We are using Xenopus laevis to study the role of hyaluronan and CD44
in vivo during cell migration and differentiation processes. The
spatio-temporal gene expression profile of the three known vertebrate hyaluronan synthases (Has1, Has2 and Has3) shows a very close conservation of
Xenopus laevis Has genes with that of mammals. Recently, we
demonstrated a critical role of XHas2 and XCD44 during muscle formation and precursor muscle cell migration. To further dissect the role of these molecules on migration and differentiation processes, during my PhD programme I then focused my attention on cranial neural crest cells (NCCs) development, knocking-down the XHas1, XHas2 and XCD44 gene functions. I showed that the hyaluronan synthases and the hyaluronan receptor present a dynamic expression pattern during cranial NCCs development suggesting multiple roles in the various steps of cranial NCCs migration and differentiation. I demonstrated that XHas1 and XHas2, in concert with XCD44, are involved in the NCCs migration and that hyaluronan, but not XCD44, is required in post-migratory stages to support cells survival.
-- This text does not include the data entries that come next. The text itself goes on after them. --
(* ===== verification/SnapshotBrokerScenario.v ===== *)
(** * A concrete daemon

    A host with the broker's runtime and keys, one caller with a sealed tree of
    one file, and histories in which every access succeeds or the process is
    killed in the middle of the copy.  The theorems of [SnapshotTree] and
    [SnapshotBrokerSafety] are applied to them. *)

From S2P Require Import TrustScenario SnapshotBrokerSafety SnapshotExchange.

Definition PACKAGE : string := BROKER_RUNTIME_ROOT +:+ "/cogni_os".

Definition broker_files : list (string * string) :=
  [(BROKER_OPENSSL_PATH, "openssl binary"); (BROKER_OPENSSL_SHA256_PATH, sha256_hex "openssl binary");
   (BROKER_PUBLIC_KEY_PATH, "broker key"); (BROKER_PRIVATE_KEY_PATH, "broker secret");
   (BROKER_PYTHON_PATH, "python"); (PACKAGE +:+ "/a.py", "pass")].

Definition broker_host (files : list (string * string)) : host :=
  let content p := snd <$> find_first (λ f, bool_decide (f.1 = p)) files in {|
  posix := true;
  lstat p := match content p with
             | Some b => Some (Meta Regular 0 384 (Z.of_nat (String.length b)))
             | None => Some (Meta Directory 0 493 0)
             end;
  bytes_at := content;
  scandir p := if bool_decide (p = PACKAGE) then Some ["a.py"] else None;
  runnable p := true;
  resolved p := p;
  interpreter := BROKER_PYTHON_PATH
|}.

Definition broker_manifest : json := jobj
  [("schema_version", JInt 1); ("runtime_id", JStr "cogni-os-snapshot-broker-runtime-v1");
   ("python_path", JStr BROKER_PYTHON_PATH); ("python_sha256", JStr (sha256_hex "python"));
   ("package_root", JStr PACKAGE);
   ("package_tree_sha256", JStr match package_tree_sha256 (broker_host broker_files) PACKAGE with
                                | Some r => value "" r | None => "" end);
   ("wheel_sha256", JStr hex64); ("entry_module", JStr "cogni_os.snapshot_broker")].

Definition host_3 : host := broker_host ((BROKER_RUNTIME_MANIFEST_PATH, canonical_json broker_manifest) :: broker_files).

(** The process is killed at the accesses [kills], having done part of them. *)
Definition env_3 (step : Z) (kills : list nat) : environment := {|
  clock n := 1000 + step * Z.of_nat n;
  io n := if bool_decide (n ∈ kills) then Fault killed (Partial 1) else Fine;
  token_hex n := string_of_Z (Z.of_nat n);
  new_directory n := (1, Z.of_nat n);
  on_host := host_3;
  getpwuid uid := Some "worker";
  broker_group := Some (990, ["worker"]);
  nfc_casefold := id
|}.

Lemma tokens_3 step kills : tokens_differ (env_3 step kills).
Proof.
  intros m n E. apply (f_equal py_int) in E. cbn [token_hex env_3] in E.
  rewrite !py_int_of_Z in E by lia. injection E. lia.
Qed.

(** ** The tree and the requests *)

Definition tree_stat (kind : file_kind) (mode size ino : Z) : source_stat :=
  SourceStat 5 ino 1000 1000 kind mode size 0 0.
Definition tree_3 (text : string) : source :=
  let root := tree_stat Directory S_0555 0 1 in
  let file := tree_stat Regular S_0444 (Z.of_nat (String.length text)) 2 in
  SourceDirectory (Some root) root (Some ["a.py"]) (λ _, Some file)
    (λ _, SourceFile (Some file) (Some text) file) (Some ["a.py"]) root.
Definition descriptor_3 : descriptor :=
  let root := tree_stat Directory S_0555 0 1 in Descriptor true false false root (tree_3 "pass") root.

Definition copied_3 (commit : string) : res dict * bool :=
  _copy_sealed_source_descriptor id descriptor_3 1000 (JStr commit) (JStr (zeros 40)).

Definition binding_fields : list (string * json) :=
  [("task_id", JStr "T-1"); ("attempt", JInt 1); ("actor", JStr "verifier"); ("run_id", JStr run_1);
   ("validation_contract_sha256", JStr hex64)].

Definition acquire_3 : dict := dict_of
  ([("schema_version", JInt 1); ("protocol_id", JStr BROKER_PROTOCOL_ID); ("operation", JStr "acquire");
    ("request_id", JStr "request-1"); ("nonce", JStr "nonce-1"); ("issued_at", JInt 1000);
    ("expires_at", JInt 1100); ("source_descriptor_type", JStr BROKER_SOURCE_DESCRIPTOR_TYPE);
    ("source_commit", JStr (zeros 40)); ("tree_oid", JStr (zeros 40));
    ("materialization_policy", JStr SNAPSHOT_MATERIALIZATION_POLICY_ID);
    ("expected_snapshot_sha256", get (value ∅ (copied_3 (zeros 40)).1 : dict) "sha256")] ++ binding_fields).

Definition start_world (e : environment) : daemon := (start e first_start).2.
Definition acquired (e : environment) (w : daemon) : res (string * json) * daemon :=
  _acquire e acquire_3 42 1000 990 descriptor_3 w.

(** The caller takes the digest of the acquisition from the response; here it is
    read from the lease. *)
Definition release_3 (w : daemon) : dict := dict_of
  ([("schema_version", JInt 1); ("protocol_id", JStr BROKER_PROTOCOL_ID); ("operation", JStr "release");
    ("request_id", JStr "request-2"); ("nonce", JStr "nonce-2"); ("issued_at", JInt 1000);
    ("expires_at", JInt 1100); ("lease_id", JStr match _leases w with (k, _) :: _ => k | [] => "" end);
    ("acquire_attestation_sha256", match _leases w with (_, l) :: _ => acquire_attestation_sha256 l | [] => JNull end);
    ("receipt_preimage_sha256", JStr hex64)] ++ binding_fields).

Definition released (e : environment) (w : daemon) : res json * daemon := _release e (release_3 w) 42 1000 990 w.

(** ** The theorems *)

Definition manifest_3 (commit : string) : dict := value ∅ (copied_3 commit).1.
Definition other_commit : string := String "1" (zeros 39).
Lemma copies_3 :
  is_ok (copied_3 (zeros 40)).1 = true ∧ (copied_3 (zeros 40)).2 = true ∧
  is_ok (copied_3 other_commit).1 = true ∧ (copied_3 other_commit).2 = true.
Proof. vm_compute. repeat split. Qed.
Lemma pair_run {A B} (d : A) (x : res A * B) : is_ok x.1 = true → x = (Ok (value d x.1), x.2).
Proof. by destruct x as [[a|e] b]. Qed.
Lemma copied_run commit :
  is_ok (copied_3 commit).1 = true → (copied_3 commit).2 = true →
  _copy_sealed_source_descriptor id descriptor_3 1000 (JStr commit) (JStr (zeros 40)) = (Ok (manifest_3 commit), true).
Proof.
  unfold manifest_3. fold (copied_3 commit). destruct (copied_3 commit) as [r b]. cbn [fst snd].
  intros Hr Hb. by rewrite (value_ok ∅ r Hr) at 1; rewrite Hb.
Qed.
Lemma same_digest_3 : get (manifest_3 (zeros 40)) "sha256" = get (manifest_3 other_commit) "sha256".
Proof. vm_compute. reflexivity. Qed.
#[local] Opaque manifest_3.


(** Every access is fifty seconds after the one before. *)
Definition slow : environment := env_3 50 [].
Definition once_3 : res unit * daemon := consume slow 1000 "nonce-1" 1100 first_start.
Definition twice_3 : res unit * daemon := consume slow 1000 "nonce-1" 1100 once_3.2.
Lemma consumed_3 : is_ok once_3.1 = true ∧ is_ok twice_3.1 = true.
Proof. vm_compute. split; reflexivity. Qed.
Lemma unit_run (r : res unit * daemon) : is_ok r.1 = true → r = (Ok tt, r.2).
Proof. by destruct r as [[[]|] w]. Qed.
Lemma once_run : consume slow 1000 "nonce-1" 1100 first_start = (Ok tt, once_3.2).
Proof. fold once_3. apply unit_run. exact (proj1 consumed_3). Qed.
Lemma twice_run : consume slow 1000 "nonce-1" 1100 once_3.2 = (Ok tt, twice_3.2).
Proof. fold twice_3. apply unit_run. exact (proj2 consumed_3). Qed.
#[local] Opaque once_3 twice_3.

Lemma nonce_accepted_once_witness : ∃ n, 1105 < clock slow n.
Proof.
  destruct (nonce_accepted_once slow 1000 "nonce-1" 1100 1100 first_start once_3.2 [] once_3.2 twice_3.2) as (n & _ & Hn).
  - lia.
  - exact once_run.
  - constructor.
  - exact twice_run.
  - exists n. exact Hn.
Defined.

(** A start, an acquisition, its release, and a start. *)
Definition calm : environment := env_3 0 [].
Definition leased_3 : daemon := (perform calm (Acquire acquire_3 42 1000 990 descriptor_3) (start_world calm)).2.
Definition response_3 : json := value JNull (released calm leased_3).1.
Lemma released_ok : is_ok (released calm leased_3).1 = true ∧ str_of (get (release_3 leased_3) "lease_id") = "lease-2".
Proof. vm_compute. split; reflexivity. Qed.
Lemma released_run : _release calm (release_3 leased_3) 42 1000 990 leased_3 = (Ok response_3, (released calm leased_3).2).
Proof.
  unfold response_3. fold (released calm leased_3). apply pair_run. exact (proj1 released_ok).
Qed.
Lemma history_3 e call w : w = (perform e call (start_world e)).2 → history e first_start ([] ++ [Start] ++ [call]) w.
Proof. intros ->. rewrite app_assoc. constructor. apply (history_snoc e first_start [] first_start Start). constructor. Qed.
#[local] Opaque leased_3 response_3.

Lemma released_lease_stays_away_witness :
  store_root (start calm (released calm leased_3).2).2 !! "lease-2" = None.
Proof.
  destruct (released_lease_stays_away calm (release_3 leased_3) 42 1000 990 _ leased_3 response_3 _
    ([] ++ [Start]) (perform calm Start (released calm leased_3).2).2 (tokens_3 0 [])
    (history_3 calm _ _ eq_refl) released_run) as (lease & i & Hi & _ & _ & _ & _ & Hs).
  - constructor. constructor.
  - rewrite (proj2 released_ok) in Hi. rewrite <- Hi. exact Hs.
Defined.

(** The same release again, after another connection was turned away. *)
Definition later_3 : daemon := (perform calm (Evict 1000) (released calm leased_3).2).2.
Lemma release_retry_is_answered_witness :
  (_cached_cleanup_response calm (release_3 leased_3) 1000 990 later_3).1 = Ok (Some response_3).
Proof.
  apply (release_retry_is_answered calm (release_3 leased_3) 42 1000 990 leased_3 response_3 _ ([] ++ [Evict 1000]) later_3
    released_run).
  - constructor. constructor.
  - repeat constructor.
  - intros n _. vm_compute. discriminate.
Defined.

(** An acquisition that is killed in the middle of its copy, and a start. *)
Definition killing : environment := env_3 0 [3%nat].
Definition torn_3 : daemon := (perform killing (Acquire acquire_3 42 1000 990 descriptor_3) (start_world killing)).2.
Lemma torn_directory : store_root torn_3 !! "lease-2" = Some (Namespace Directory 0 S_0700 1 3).
Proof. vm_compute. reflexivity. Qed.
#[local] Opaque torn_3.

Lemma unsealed_directory_blocks_start_witness : is_ok (start killing (start killing torn_3).2).1 = false.
Proof.
  destruct (unsealed_directory_blocks_start killing _ torn_3 "lease-2" _ ([] ++ [Start]) (perform killing Start torn_3).2
    (tokens_3 0 [3%nat]) (history_3 killing _ _ eq_refl) torn_directory) as [_ Hs].
  - by compute.
  - constructor. constructor.
  - exact Hs.
Defined.

(** The client of the same host asks for the lease. *)
Definition client_3 : client_environment := {|
  time n := 1000; token n := string_of_Z (Z.of_nat n); geteuid := 1000; client_host := host_3;
  broker_gid := Some 990; socket_at := Some (SocketStat true 0 990 S_0660);
  source_at p := Some descriptor_3; peer_of := Some (Some (1, 0, 0)); answer r := None
|}.
Definition arguments_3 : acquisition :=
  Acquisition (JStr (zeros 40)) (JStr (zeros 40)) (Execution (JStr "T-1") (JInt 1) (JStr "verifier") (JStr run_1) (JStr hex64))
    (get (manifest_3 (zeros 40)) "sha256") (JStr SNAPSHOT_MATERIALIZATION_POLICY_ID).
Definition request_3 : dict := request_document 1000 "request-1" "nonce-1" "acquire" (acquire_bindings arguments_3).
Definition granted_3 : res (string * json) * daemon := _acquire calm request_3 42 1000 990 descriptor_3 (start_world calm).
Definition grant_3 : string * json := value ("", JNull) granted_3.1.
Definition runtime_3 : string := default "" (_runtime_binding (start_world calm)).

Lemma grant_facts :
  is_ok (validate_request (JObj request_3) 1000) = true ∧ _runtime_binding (start_world calm) = Some runtime_3 ∧
  is_ok granted_3.1 = true.
Proof. vm_compute. repeat split. Qed.
Lemma granted_run : _acquire calm request_3 42 1000 990 descriptor_3 (start_world calm) = (Ok grant_3, granted_3.2).
Proof. fold granted_3. apply pair_run. exact (proj2 (proj2 grant_facts)). Qed.
Lemma request_valid : validate_request (JObj request_3) 1000 = Ok "acquire".
Proof. vm_compute. reflexivity. Qed.
#[local] Opaque grant_3 granted_3 runtime_3 start_world.

Lemma granted_lease_is_accepted_witness : ∃ l lease,
  lookup_key grant_3.1 (_leases granted_3.2) = Some l ∧ l_lease_id lease = JStr grant_3.1.
Proof.
  destruct (granted_lease_is_accepted calm client_3 arguments_3 1000 "request-1" "nonce-1" 1000 42 1000 990 descriptor_3
    (start_world calm) grant_3.1 grant_3.2 granted_3.2 runtime_3) as (rd & ns & l & lease & _ & _ & Hl & _ & Hid & _ & _).
  - intros message signature. apply pair_1.
  - reflexivity.
  - exact request_valid.
  - exact (proj1 (proj2 grant_facts)).
  - rewrite <- surjective_pairing. exact granted_run.
  - exists l, lease. split; [exact Hl|exact Hid].
Defined.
In order to investigate possible action mechanisms underlying hyaluronan function, I started to explore the possible functional interactions of hyaluronan with alternative receptors, such as RHAMM, and hyaluronan binding proteins such as the protoglycan versican.
On the whole the presented data demonstrated an unsuspected critical role of hyaluronan in the visceral skeleton morphogenesis and in particular in NCCs migration and differentiation. Moreover I showed for the first time the gene expression pattern of Xversican and XRHAMM in Xenopus laevis opening new working hypothesis that will be further investigated in the near future.